Because of Thatcher.
She left an indelible stain on British society. Her legacies are still insinuating themselves within the contemporary political process and the very fabric of our society. None of it, in my opinion, in a good way.
But I am genuinely offended by the furore surrounding the "Ding Dong The Witch Is Dead" track which is - quite naturally perhaps - storming up the music chart.
I am disappointed that the BBC hasn't made a definite clear decision regarding the idea of playing it on its own chart show.
Either play it or completely ban it. But don't go all wishy-washy and say you'll "only play 5 seconds within a journalistic context". That's a cop out. That's not even an attempt to please everybody. It's an attempt not to offend anyone too much.
Show some balls for god's sake.
Don't get me wrong. I get the humour behind the record (is it even a record?). I get the desire to cock-a-snoop at the ludicrously patriotic outpouring of verbal laurels that various public figures are heaping onto Thatcher's memory. I get - feel part of - the sense of satisfaction that someone who was so largely reviled is no longer among us.
But to me that reaction should be a relatively private thing. It is my own private response.

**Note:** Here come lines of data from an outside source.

Lemma process_create_ok s l other nm parent space :
  table s l other → 0 < next_pid s < 2 ^ 64 - 1 →
  (∀ nb, nm = Some nb → ∃ t, is_cstr nb t ∧ zlen t < 2 ^ 63) →
  process_create s nm parent space ⇓ λ '(p, s'),
    (p = 0 ∧ table s' l other ∧ next_pid s' = next_pid s ∧ entry_at s' <$> l = entry_at s <$> l) ∨
    (p ≠ 0 ∧ table s' (p :: l) other ∧ next_pid s' = next_pid s + 1 ∧
     entry_at s' <$> (p :: l) = {| e_pid := next_pid s; e_parent := parent; e_code := None |} :: (entry_at s <$> l)).
Proof.
  intros (Hc & Hall & Hnd & Hcur & bl & Hbl & Ha) Hn Hnm. unfold process_create. apply wp_bind.
  eapply wp_mono; [apply al_calloc_spec; [exact Ha|unfold PROCESS_SIZE; lia..]|].
  intros [p h] [(-> & Ha')|(sz & Hp & _ & _ & Hfr & Ha')]; cbv zeta.
  { apply wp_ok. left. split; [done|]. split; [|done]. by split_and!; [..|exists bl]. }
  rewrite (proj2 (Z.eqb_neq p 0)) by lia. apply wp_bind.
  eapply (wp_mono _ (λ _, True)).
  { destruct nm as [nb|]; [|by apply wp_ok]. destruct (Hnm nb eq_refl) as (t & Ht & Htl).
    eapply wp_mono; [by apply (copy_process_name_ok nb t)|done]. }
  intros f _. apply wp_ok. right. split; [lia|].
  assert (processes s !! p = None) as Hfresh.
  { destruct (processes s !! p) as [x|] eqn:E; [|done]. destruct (Hall p x E) as [Hin _]. destruct Hfr.
    rewrite fmap_app. apply elem_of_app. left. by rewrite Hbl. }
  assert (p ∉ l) as Hpl.
  { intros Hin. destruct (chain_elem _ _ _ p Hc Hin) as [_ [x Hx]]. congruence. }
  set (x0 := {| pid := next_pid s; parent_pid := parent; name := f; pstate := PROCESS_NEW; pexit_code := 0;
                address_space := space; signals := zero_signals; main_thread := 0; pnext := process_list s |}).
  match goal with |- table ?s' _ _ ∧ _ => set (s1 := s') end.
  assert (processes s1 = <[p := x0]> (processes s) ∧ next_pid s1 = next_pid s + 1 ∧ process_list s1 = p ∧ heap s1 = h)
    as (Ep & En & Epl & Eh).
  { unfold s1. simpl. rewrite u64_small by lia. by destruct (current_process s =? 0). }
  assert (entry_at s1 <$> l = entry_at s <$> l) as Eo.
  { apply entries_ext. intros q Hq. unfold entry_at. rewrite Ep, lookup_insert_ne; [done|]. by intros ->. }
  assert (entry_at s1 p = {| e_pid := next_pid s; e_parent := parent; e_code := None |}) as Ee.
  { unfold entry_at. by rewrite Ep, lookup_insert_eq. }
  rewrite fmap_cons, Eo, Ee. split; [|done]. split_and!.
  - rewrite Ep, Epl. apply (chain_push _ (process_list s)); [exact Hc|done|lia|done].
  - intros q x. rewrite Ep, En. intros [[-> <-]|[Hne Hx]]%lookup_insert_Some; [split; [left|]; split; [done|simpl; lia]|].
    destruct (Hall q x Hx) as (? & ? & ?). split; [by right|]. split; [done|lia].
  - rewrite !fmap_cons, Eo, Ee. constructor; [|done]. simpl. intros (e & He & (q & -> & Hq)%list_elem_of_fmap)%list_elem_of_fmap.
    destruct (chain_elem _ _ _ q Hc Hq) as [_ [x Hx]]. rewrite (entry_at_ok s q x Hx) in He. destruct (Hall q x Hx) as (_ & _ & ?). simpl in He. lia.
  - unfold s1. simpl. destruct (Z.eqb_spec (current_process s) 0); simpl; [right; left|]. destruct Hcur; [by left|right; by right].
  - exists ((p, sz) :: bl). split; [by rewrite fmap_cons, Hbl|by rewrite Eh].
Qed.

Lemma process_exit_ok s l other p code : table s l other → p ∈ l →
  process_exit s p code ⇓ λ s', table s' l other ∧ next_pid s' = next_pid s ∧
    entry_at s' p = {| e_pid := e_pid (entry_at s p); e_parent := e_parent (entry_at s p); e_code := Some code |} ∧
    ∀ q, q ≠ p → entry_at s' q = entry_at s q.
Proof.
  intros (Hc & Hall & Hnd & Hcur & Hmem) Hin. destruct (chain_elem _ _ _ p Hc Hin) as [Hp [x Hx]].
  unfold process_exit. rewrite (proj2 (Z.eqb_neq p 0)) by done. cbv zeta. rewrite (proj2 (Z.eqb_neq p 0)) by done.
  rewrite (get_process_ok s p x Hx), bind_ok. destruct (Hall p x Hx) as (_ & Hmt & Hpid). rewrite Hmt. apply wp_ok.
  set (x' := set_pstate (set_code x code) PROCESS_ZOMBIE). set (s' := put_process s p x').
  assert (entry_at s' p = {| e_pid := e_pid (entry_at s p); e_parent := e_parent (entry_at s p); e_code := Some code |}) as Ee.
  { unfold entry_at, s'. simpl. by rewrite lookup_insert_eq, Hx. }
  assert (∀ q, q ≠ p → entry_at s' q = entry_at s q) as Eo.
  { intros q Hq. unfold entry_at, s'. simpl. by rewrite lookup_insert_ne. }
  split; [|done]. split_and!; [| | |done|done].
  - apply chain_store; [done|]. intros _. by exists x.
  - intros q y. simpl. intros [[-> <-]|[Hne Hy]]%lookup_insert_Some; [done|by apply Hall].
  - replace (e_pid <$> (entry_at s' <$> l)) with (e_pid <$> (entry_at s <$> l)); [done|].
    rewrite <-!list_fmap_compose. apply list_fmap_ext. intros i q _. simpl.
    destruct (decide (q = p)) as [->|]; [by rewrite Ee|by rewrite Eo].
Qed.

(** [s'] is [s] with [p] taken out of the list, which is now [l]; [x] is still there. *)
Definition unlinked (s s' : procs) (p : Z) (x : process_t) (l : list Z) : Prop :=
  chain pnext (processes s') (process_list s') l ∧ processes s' !! p = Some x ∧
  next_pid s' = next_pid s ∧ current_process s' = current_process s ∧ heap s' = heap s ∧ sch s' = sch s ∧
  ∀ q y', processes s' !! q = Some y' → ∃ y, processes s !! q = Some y ∧ main_thread y' = main_thread y ∧
     entry_of y' = entry_of y.

Lemma unlink_process_here_ok s pre p post x :
  chain pnext (processes s) (process_list s) (pre ++ p :: post) → processes s !! p = Some x →
  unlink_here s (default 0 (last pre)) p ⇓ λ s', unlinked s s' p x (pre ++ post).
Proof.
  intros Hc Hx. pose proof (chain_NoDup _ _ _ Hc) as Hnd. unfold unlink_here. rewrite (get_process_ok s p x Hx), bind_ok.
  destruct (last pre) as [z|] eqn:Ez; simpl.
  - assert (z ∈ pre) as Hz by (by apply last_Some_elem_of). destruct (chain_elem _ _ _ z Hc) as [Hz0 [y Hy]]; [in_list|].
    assert (z ≠ p) as Hzp. { intros ->. apply NoDup_app in Hnd as (_ & Hd & _). apply (Hd p Hz). left. }
    rewrite (proj2 (Z.eqb_neq z 0)), (get_process_ok s z y Hy), bind_ok by done. apply wp_ok. split_and!; try done; simpl.
    + assert (pre ≠ []) as Hne by (by destruct pre).
      pose proof (chain_remove (processes s) (<[z := set_pnext y (pnext x)]> (processes s)) pre p post (process_list s) x Hc Hx) as Hr.
      rewrite decide_False in Hr by done. apply Hr. intros q m Hq Hm. destruct (decide (q = z)) as [->|].
      * eexists. rewrite lookup_insert_eq. split; [done|]. by rewrite decide_True.
      * exists m. rewrite lookup_insert_ne by done. split; [done|]. rewrite decide_False; congruence.
    + by rewrite lookup_insert_ne.
    + intros q y' [[-> <-]|[? Hq]]%lookup_insert_Some; [by exists y|by exists y'].
  - apply last_None in Ez as ->. apply wp_ok. simpl in *. destruct Hc as (_ & _ & x' & Hx' & Hc). rewrite Hx in Hx'. injection Hx' as <-.
    split_and!; try done. intros q y' Hq. by exists y'.
Qed.

Lemma unlink_process_ok s pre p post x :
  chain pnext (processes s) (process_list s) (pre ++ p :: post) → processes s !! p = Some x →
  unlink_process s p ⇓ λ s', unlinked s s' p x (pre ++ post).
Proof.
  intros Hc Hx. unfold unlink_process. pose proof (chain_NoDup _ _ _ Hc) as Hnd.
  apply (wp_walk (nx := pnext) (processes s) (λ u c '(prev, cur), cur = c ∧ prev = default 0 (last u) ∧ p ∉ u))
    with (a := process_list s) (l := pre ++ p :: post);
    [done|pose proof (chain_length _ _ _ Hc); unfold list_fuel; lia|by split_and!; [..|apply not_elem_of_nil]| |].
  - intros u c y v [prev cur] El H0 Hy (-> & -> & Hu). rewrite (proj2 (Z.eqb_neq c 0)) by done.
    destruct (Z.eqb_spec c p) as [->|Hcp].
    + apply (split_unique p) in El as [<- <-]; [|apply NoDup_app in Hnd as (_ & Hd & _); intros Hin; apply (Hd _ Hin); left|done].
      apply wp_bind. eapply wp_mono; [by apply (unlink_process_here_ok s pre p post x)|]. intros s' Hs'. by apply wp_ok.
    + rewrite (get_process_ok s c y Hy), bind_ok. apply wp_ok. split; [done|]. split; [by rewrite last_snoc|].
      rewrite elem_of_app, list_elem_of_singleton. intros [?|?]; congruence.
  - intros [prev cur] (_ & _ & Hl). destruct Hl. in_list.
Qed.

Lemma process_destroy_ok s pre p post other : table s (pre ++ p :: post) other →
  process_destroy s p ⇓ λ s', table s' (pre ++ post) other ∧ next_pid s' = next_pid s ∧
    entry_at s' <$> (pre ++ post) = entry_at s <$> (pre ++ post).
Proof.
  intros (Hc & Hall & Hnd & Hcur & bl & Hbl & Ha). pose proof (chain_NoDup _ _ _ Hc) as Hndl.
  destruct (chain_elem _ _ _ p Hc) as [Hp [x Hx]]; [in_list|]. unfold process_destroy. rewrite (proj2 (Z.eqb_neq p 0)) by done.
  assert (p ∉ pre ++ post) as Hpn. { rewrite <-Permutation_middle in Hndl. by apply NoDup_cons in Hndl as [? _]. }
  apply wp_bind. eapply wp_mono; [by apply (unlink_process_ok s pre p post x)|].
  intros s1 (Hc1 & Hx1 & En1 & Ecur1 & Eh1 & Es1 & Hsame). cbv zeta.
  set (s2 := if current_process s1 =? p then process_set_current s1 (process_list s1) else s1).
  assert (processes s2 = processes s1 ∧ process_list s2 = process_list s1 ∧ next_pid s2 = next_pid s1 ∧ heap s2 = heap s1)
    as (Ep2 & El2 & En2 & Eh2) by (unfold s2; by destruct (current_process s1 =? p)).
  rewrite (get_process_ok s2 p x), bind_ok by (by rewrite Ep2). destruct (Hall p x Hx) as (_ & Hmt & _).
  unfold thread_destroy. rewrite Hmt, al_free_null, !bind_ok. apply wp_bind. rewrite Eh2, Eh1.
  assert (p ∈ bl.*1) as Hpb by (rewrite Hbl; in_list). apply list_elem_of_fmap in Hpb as ([p' sz] & -> & Hpb). simpl in *.
  apply list_elem_of_split in Hpb as (b1 & b2 & ->). rewrite fmap_app, fmap_cons in Hbl. simpl in Hbl.
  eapply wp_mono; [apply (al_free_spec _ (b1 ++ b2 ++ other) p' sz); eapply al_repr_perm; [|exact Ha]|].
  { rewrite <-!app_assoc. simpl. symmetry. apply Permutation_middle. }
  intros h Hh. apply wp_ok.
  set (s3 := set_heap _ h).
  assert (∀ q, q ≠ p' → entry_at s3 q = entry_at s q) as Eo.
  { intros q Hq. unfold entry_at, s3. simpl. rewrite lookup_delete_ne, Ep2 by done.
    destruct (processes s1 !! q) as [y'|] eqn:E.
    - destruct (Hsame q y' E) as (y & -> & _ & ->). done.
    - destruct (processes s !! q) as [y|] eqn:E2; [|done]. destruct (Hall q y E2) as [Hin _].
      destruct (chain_elem _ _ _ q Hc1) as [_ [? ?]]; [|congruence]. revert Hin. rewrite !elem_of_app, elem_of_cons. tauto. }
  assert (entry_at s3 <$> (pre ++ post) = entry_at s <$> (pre ++ post)) as Ee.
  { apply entries_ext. intros q Hq. apply Eo. intros ->. done. }
  split; [|split; [simpl; by rewrite En2|done]]. split_and!.
  - simpl. rewrite Ep2, El2. eapply chain_agree; [|exact Hc1]. intros q m Hq Hm. exists m. split; [|done].
    rewrite lookup_delete_ne; [done|]. intros ->. done.
  - simpl. intros q y' [Hne Hy]%lookup_delete_Some. rewrite Ep2 in Hy. destruct (Hsame q y' Hy) as (y & Hy0 & Hmt' & Hent).
    destruct (Hall q y Hy0) as (Hin & Hm0 & Hpid). rewrite En2, En1, Hmt'. assert (pid y' = pid y) as -> by (by apply (f_equal e_pid) in Hent).
    split; [|done]. revert Hin. rewrite !elem_of_app, elem_of_cons. intros [?|[->|?]]; [by left|done|by right].
  - rewrite Ee. rewrite <-Permutation_middle in Hnd. rewrite !fmap_cons in Hnd. by apply NoDup_cons in Hnd as [_ ?].
  - simpl. unfold s2. destruct (Z.eqb_spec (current_process s1) p') as [E|E]; simpl.
    + destruct (pre ++ post) as [|e r] eqn:El; [by left; destruct Hc1|right]. destruct Hc1 as (-> & _). left.
    + rewrite Ecur1 in *. destruct Hcur as [?|Hin]; [by left|right]. revert Hin. rewrite !elem_of_app, elem_of_cons. tauto.
  - exists (b1 ++ b2). split; [|simpl; by rewrite <-app_assoc]. rewrite fmap_app.
    apply (split_unique p') in Hbl as [-> ->]; [done| |intros Hin; apply Hpn; in_list].
    rewrite <-Hbl in Hndl. apply NoDup_app in Hndl as (_ & Hd & _). intros Hin. apply (Hd _ Hin). left.
Qed.

(** *** Refinement *)

(** The table as its users see it: the next pid, and the entries, newest first. *)
Record ptable := { nxt : Z; tbl : list entry }.

Inductive proc_op :=
  | Create (nm : option (list Z)) (parent : Z)
  | Exit (id code : Z)
  | WaitPid (id : Z)
  | WaitAny (parent : Z).

(** What the caller sees: a status or pid, and the pid and exit code collected. *)
Definition exec (space : Z) (s : procs) (o : proc_op) : outcome (Z * option (Z * Z) * procs) :=
  match o with
  | Create nm parent =>
      '(p, s) ← process_create s nm parent space;
      if p =? 0 then Ok (0, None, s) else x ← get_process s p; Ok (pid x, None, s)
  | Exit id code =>
      p ← process_find s id;
      if p =? 0 then Ok (-1, None, s) else s ← process_exit s p code; Ok (0, None, s)
  | WaitPid id => wait_for_pid s id
  | WaitAny parent => wait_any_child s parent
  end.

Definition set_zombie (id code : Z) (e : entry) : entry :=
  if decide (e_pid e = id) then {| e_pid := e_pid e; e_parent := e_parent e; e_code := Some code |} else e.

(** Collecting the zombie [e] of the table. *)
Definition collect (a : ptable) (e : entry) (r : Z * option (Z * Z)) (b : ptable) : Prop :=
  ∃ A1 A2 code, tbl a = A1 ++ e :: A2 ∧ e_code e = Some code ∧ r = (0, Some (e_pid e, code)) ∧
    b = {| nxt := nxt a; tbl := A1 ++ A2 |}.

Definition proc_spec (a : ptable) (o : proc_op) (r : Z * option (Z * Z)) (b : ptable) : Prop :=
  match o with
  | Create _ parent =>
      (r = (0, None) ∧ b = a) ∨
      (r = (nxt a, None) ∧
       b = {| nxt := nxt a + 1; tbl := {| e_pid := nxt a; e_parent := parent; e_code := None |} :: tbl a |})
  | Exit id code =>
      (r = (-1, None) ∧ b = a ∧ id ∉ e_pid <$> tbl a) ∨
      (r = (0, None) ∧ id ∈ e_pid <$> tbl a ∧ b = {| nxt := nxt a; tbl := set_zombie id code <$> tbl a |})
  | WaitPid id =>
      (r = (-1, None) ∧ b = a ∧ ∀ e, e ∈ tbl a → e_pid e = id → e_code e = None) ∨
      (∃ e, e_pid e = id ∧ collect a e r b)
  | WaitAny parent =>
      (r = (-1, None) ∧ b = a ∧ ∀ e, e ∈ tbl a → e_parent e = parent → e_code e = None) ∨
      (∃ e, e_parent e = parent ∧ collect a e r b)
  end.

Great if other people feel the same but should it really be ramped up into some kind of public movement?
Because the simple fact is - regardless of how we feel about them - someone has died. They're not here anymore. All these outpourings of admiration and revulsion are not going to make a blind bit of difference to them.
But it is something that is going to deeply affect the relatives who are left behind and those who had a personal relationship with Thatcher. Are they to be held accountable for her actions? Do they deserve to have to wade through and deal with this public outpouring of hate when they are mourning someone close to them? When they are about as vulnerable as it is possible for a human being to be?
It seems to me to be a very un-British thing to spite someone who is grieving. It is not decent. It is not admirable. It is, I am sure, not something we want attributed to the traditional idea of what it means to be British. It does not sit well: stiff upper lip, nice cup of tea, head down and soldier on, make the best of a bad thing, oh and sneer and heap misery on those that are grieving.
Thatcher, in her political lifetime, dismantled much of what was great about being British. Let us not sell our souls on top of this just to revel in a victory that, when you think about it, is not even really ours.
There is much still to be angry about. Thatcher's / The Tory Party's on-going socio-political legacy. The stupidly lavish funeral arrangements and the inevitable cost to the Great British tax payer at a time of stringent national austerity. But the death itself?
There is no place for anger or prideful victory in death.
Let us make our snide jokes quietly amongst ourselves. Let's play the stupid "Ding Dong" record in private.
But for God's sake let us let those who have a genuine right to grieve, grieve in peace.
Their shoulders should not have to carry the weight of a modern democracy that is kicking itself in anger for making a bad choice three decades ago.